[Date Prev][Date Next] [Chronological] [Thread] [Top]

Charset handling in the LDAP C API (Was: VM/ESA patches)



I've been review Neale Ferguson's patches for VM/ESA.  Besides
the usual issues from lacking (POSIX) interfaces, EBCDIC support
raises a number of charset handling issues to the foreground.   

OpenLDAP is a (very incomplete) implementation of the IETF draft
LDAP C API specification.  The specification states that all
strings be passed between the application and the implementaton
(the library) be represented in the charset native to protocol.
That is, while the API is being used for LDAPv2, the strings should
be represented in T.61 or ASCII.  For LDAPv3, UTF-8.  Translation
between application required charsets and the API required
charset is left as an exercise for the developer.  (please see
LDAPext mailing list archives for background on this requirement).

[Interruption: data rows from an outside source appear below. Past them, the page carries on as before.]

(* ===== verification/Endpoints.v ===== *)
(** * Endpoints: what Services and EndpointSlices expose (internal/resolver/endpoints.go)

    The (endpoint, application protocol) entries of a Service and of an
    EndpointSlice, and the workload a Service's ClusterIP stands for.  A nil
    pointer is [None].  The specification of [serviceWorkload] is the set of the
    pod workloads behind the Service. *)

From S2P Require Import Prelude Golang Netip Model Kube Resolver.
Open Scope string_scope.
Open Scope list_scope.
Open Scope Z_scope.

Record portEntry := mkPortEntry { pe_ip : Addr; pe_port : Z; pe_l7 : string }.

Definition derefString (s : option string) : string := default "" s.

Section endpoints.
Context {Rest : Type}.

Definition clusterIPs (svc : Service Rest) : list Addr :=
  let raw := svc_ClusterIPs svc in
  let raw := if bool_decide (raw = []) && bool_decide (svc_ClusterIP svc <> "")
             then [svc_ClusterIP svc] else raw in
  s ← raw;
  if bool_decide (s = "" \/ s = ClusterIPNone) then []
  else match ParseAddr s with Some a => [a] | None => [] end.

Definition serviceEntries (svc : option (Service Rest)) : list portEntry :=
  match svc with
  | None => []
  | Some svc =>
      let ips := clusterIPs svc in
      if decide (ips = []) then []
      else
        p ← svc_Ports svc;
        let l7 := NormalizeL7 (derefString (sp_AppProtocol p)) (sp_Name p) in
        if decide (l7 = "") then []
        else (fun ip => mkPortEntry ip (uint16 (sp_Port p)) l7) <$> ips
  end.

Definition parsed (addrs : list string) : list Addr :=
  addr ← addrs; match ParseAddr addr with Some a => [a] | None => [] end.

Definition endpointSliceEntries (es : option (EndpointSlice Rest)) : list portEntry :=
  match es with
  | None => []
  | Some es =>
      p ← es_Ports es;
      match ep_Port p with
      | None => []
      | Some port =>
          let l7 := NormalizeL7 (derefString (ep_AppProtocol p)) (derefString (ep_Name p)) in
          if decide (l7 = "") then []
          else
            ep ← es_Endpoints es;
            (fun a => mkPortEntry a (uint16 port) l7) <$> parsed (end_Addresses ep)
      end
  end.

Definition isPodWorkload (w : Workload) : bool :=
  negb (bool_decide (WlKind w ∈ [KindExternal; KindNode; KindService; KindServiceEntry])).

(** The state of the loop of [serviceWorkload]: [first] when found, and whether a
    second workload was seen. *)
Definition wl_step {T} `{Store T} (store : T) (s : option Workload * bool) (addr : string)
    : option Workload * bool :=
  match ParseAddr addr with
  | None => s
  | Some ip =>
      match LookupIP store ip with
      | None => s
      | Some wl =>
          if negb (isPodWorkload wl) then s
          else
            match s with
            | (None, multiple) => (Some wl, multiple)
            | (Some first, multiple) => (Some first, if decide (wl <> first) then true else multiple)
            end
      end
  end.
Definition slice_step {T} `{Store T} (store : T) (s : option Workload * bool)
    (es : option (EndpointSlice Rest)) : option Workload * bool :=
  match es with
  | None => s
  | Some es => foldl (fun s ep => foldl (wl_step store) s (end_Addresses ep)) s (es_Endpoints es)
  end.
Definition serviceWorkload {T} `{Store T} (svc : option (Service Rest))
    (slices : list (option (EndpointSlice Rest))) (store : T) : option Workload :=
  match svc with
  | None => None
  | Some svc =>
      match foldl (slice_step store) (None, false) slices with
      | (None, _) => None
      | (Some _, true) => Some (mkWorkload (svc_Name svc) (svc_Namespace svc) KindService)
      | (Some first, false) => Some first
      end
  end.

(** ** Specification *)

(** Every endpoint address of the slices. *)
Definition slice_addrs (slices : list (option (EndpointSlice Rest))) : list string :=
  es ← slices;
  match es with None => [] | Some es => ep ← es_Endpoints es; end_Addresses ep end.

(** The pod workload an address resolves to. *)
Definition pod_behind {T} `{Store T} (store : T) (addr : string) : option Workload :=
  ip ← ParseAddr addr;
  wl ← LookupIP store ip;
  if isPodWorkload wl then Some wl else None.
Definition backing {T} `{Store T} (store : T) (slices : list (option (EndpointSlice Rest)))
    : gset Workload :=
  list_to_set (omap (pod_behind store) (slice_addrs slices)).

(** ** Lemmas *)

Section workload.
Context {T} `{Store T} (store : T).

Lemma slice_steps slices s :
  foldl (slice_step store) s slices = foldl (wl_step store) s (slice_addrs slices).
Proof.
  revert s. induction slices as [|[es|] slices IH]; intros s; cbn; [done| |by rewrite IH].
  unfold slice_addrs in *. cbn. rewrite IH, foldl_app. f_equal.
  clear IH. revert s. induction (es_Endpoints es) as [|ep eps IH]; intros s; cbn; [done|].
  by rewrite foldl_app, IH.
Qed.

Lemma wl_step_pod s addr :
  wl_step store s addr =
  match pod_behind store addr with
  | None => s
  | Some wl =>
      match s with
      | (None, m) => (Some wl, m)
      | (Some first, m) => (Some first, if decide (wl <> first) then true else m)
      end
  end.
Proof.
  unfold wl_step, pod_behind. destruct (ParseAddr addr) as [ip|]; cbn; [|done].
  destruct (LookupIP store ip) as [wl|]; cbn; [|done]. by destruct (isPodWorkload wl).
Qed.

Lemma wl_steps addrs : forall first m,
  foldl (wl_step store) (Some first, m) addrs =
  (Some first, m || bool_decide (Exists (fun w => w <> first) (omap (pod_behind store) addrs))).
Proof.
  induction addrs as [|a addrs IH]; intros first m; cbn [foldl omap list_omap].
  - rewrite bool_decide_false by (by intros ?%Exists_nil). by rewrite orb_false_r.
  - rewrite wl_step_pod. destruct (pod_behind store a) as [wl|]; [|apply IH].
    rewrite IH. f_equal. destruct (decide (wl <> first)) as [Hne|Heq].
    + rewrite (bool_decide_true (Exists _ (wl :: _))) by (by left). by rewrite orb_true_r.
    + f_equal. apply bool_decide_ext. rewrite Exists_cons. naive_solver.
Qed.
End workload.
End endpoints.

(** [serviceWorkload] depends only on the set of distinct pod workloads behind
    the Service: none leaves the ClusterIP unmapped, one is the answer, and
    several give the Service's own identity; the order of slices, endpoints and
    addresses, duplicates, unknown addresses and node or external identities
    make no difference. *)
Lemma serviceWorkload_by_set {Rest T} `{Store T} (svc : Service Rest) slices (store : T) :
  let S := backing store slices in
  (S = ∅ -> serviceWorkload (Some svc) slices store = None) /\
  (forall w, S = {[ w ]} -> serviceWorkload (Some svc) slices store = Some w) /\
  ((1 < size S)%nat -> serviceWorkload (Some svc) slices store =
     Some (mkWorkload (svc_Name svc) (svc_Namespace svc) KindService)).
Proof.
  cbv zeta. unfold serviceWorkload. rewrite slice_steps. unfold backing.
  assert (forall addrs, foldl (wl_step store) (None, false) addrs =
    match omap (pod_behind store) addrs with
    | [] => (None, false)
    | w :: ws => (Some w, bool_decide (Exists (fun w' => w' <> w) ws))
    end) as Hfold.
  { induction addrs as [|a addrs IH]; [done|]. cbn [foldl omap list_omap]. rewrite wl_step_pod.
    destruct (pod_behind store a) as [w|]; [|exact IH]. by rewrite wl_steps. }
  rewrite Hfold. destruct (omap (pod_behind store) (slice_addrs slices)) as [|w ws]; cbn.
  { split_and!; [done| |by rewrite size_empty; lia].
    intros w Hw. exfalso. assert (w ∈ (∅ : gset Workload)) by (rewrite Hw; set_solver). set_solver. }
  split_and!.
  - intros He. exfalso. set_solver.
  - intros w' Hw. assert (w = w') as <- by set_solver.
    rewrite bool_decide_false; [done|]. rewrite Exists_exists. intros (x & Hx & Hne).
    apply Hne. assert (x ∈ ({[w]} ∪ list_to_set ws : gset Workload)) by set_solver. set_solver.
  - intros Hsz. rewrite bool_decide_true; [done|].
    destruct (decide (Exists (fun w' => w' <> w) ws)) as [|Hno]; [done|exfalso].
    assert (list_to_set ws ⊆ ({[w]} : gset Workload)) as Hsub.
    { intros x Hx%elem_of_list_to_set. destruct (decide (x = w)) as [->|Hne]; [set_solver|].
      exfalso. apply Hno, Exists_exists. eauto. }
    assert (({[w]} ∪ list_to_set ws : gset Workload) = {[w]}) as Heq by set_solver.
    rewrite Heq, size_singleton in Hsz. lia.
Qed.

(** ** Witness *)

Definition ip_a : Addr := Addr4 x0a x00 x00 x01.
Definition ip_b : Addr := Addr4 x0a x00 x00 x02.
Definition wl_a : Workload := mkWorkload "stable" "shop" "Deployment".
Definition wl_b : Workload := mkWorkload "canary" "shop" "Deployment".
Definition two_pods : Cache := Upsert (Upsert NewCache ip_a wl_a) ip_b wl_b.
Definition sample_service : Service unit :=
  mkService "shop" "checkout" "172.20.0.10" [] [mkServicePort "http-web" None 80] tt.
Definition sample_slice (addrs : list string) : EndpointSlice unit :=
  mkEndpointSlice "shop" "checkout-x" {[ "kubernetes.io/service-name" := "checkout" ]}
    [mkEndpointPort (Some "http-web") None (Some 8080)] [mkEndpoint addrs tt] tt.

Lemma serviceWorkload_by_set_witness :
  serviceWorkload (Some sample_service) [Some (sample_slice ["10.0.0.1"; "10.0.0.1"; "bad"])] two_pods
    = Some wl_a /\
  serviceWorkload (Some sample_service) [Some (sample_slice ["10.0.0.2"]); Some (sample_slice ["10.0.0.1"])]
    two_pods = Some (mkWorkload "checkout" "shop" KindService).
Proof.
  split.
  - apply (serviceWorkload_by_set sample_service). apply set_eq. intros x.
    unfold backing. rewrite elem_of_list_to_set.
    assert (omap (pod_behind two_pods) (slice_addrs [Some (sample_slice ["10.0.0.1"; "10.0.0.1"; "bad"])])
      = [wl_a; wl_a]) as -> by (vm_compute; reflexivity). set_solver.
  - apply (serviceWorkload_by_set sample_service). vm_compute. lia.
Defined.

So that each developer need not implement their own translations,
we should provide a set of translation functions.  Some of these
are needed to implement the server:
	t61 <-> utf8

Others are needed to support local character sets, for VM/ESA
these would include:
	ebcdic <-> t61
	ebcdic <-> utf8

These later set of routines would NOT be called by the implementation,
but would be made available by the implementation for application
use.

Charset handling actually impacts almost all LDAP applications
regradless of platform.  A number of different translation
interfaces are possible.  Suggestions/comments regrading such
interfaces is welcomed.

To get the ball rolling, here are a few possibilities.  (I've
purposely avoided specification of function prototypes for now).

They could be implemented using two pairs of translators per
local charset.
	ebcdic_to_t61()/t61_to_ebcdic()
	ebcdic_to_utf8()/utf8_to_ebcdic()

or they could be implemented such that the t61 vs utf8 choice
was specified implicit with a session handle.
	ebcdic_to_ldap(ld, ...)
	ldap_to_ebcdic(ld, ...)

or they could be implemented such that the local charset was
specified as an argument:
	ldap_encode(ld, "ebcdic", ...)
	ldap_decode(ld, "ebcdic", ...)

or ....


BTW, folks interested in designing or implementing a
charset translation infrastructure for OpenLDAP are
more than welcomed to do so.

	Kurt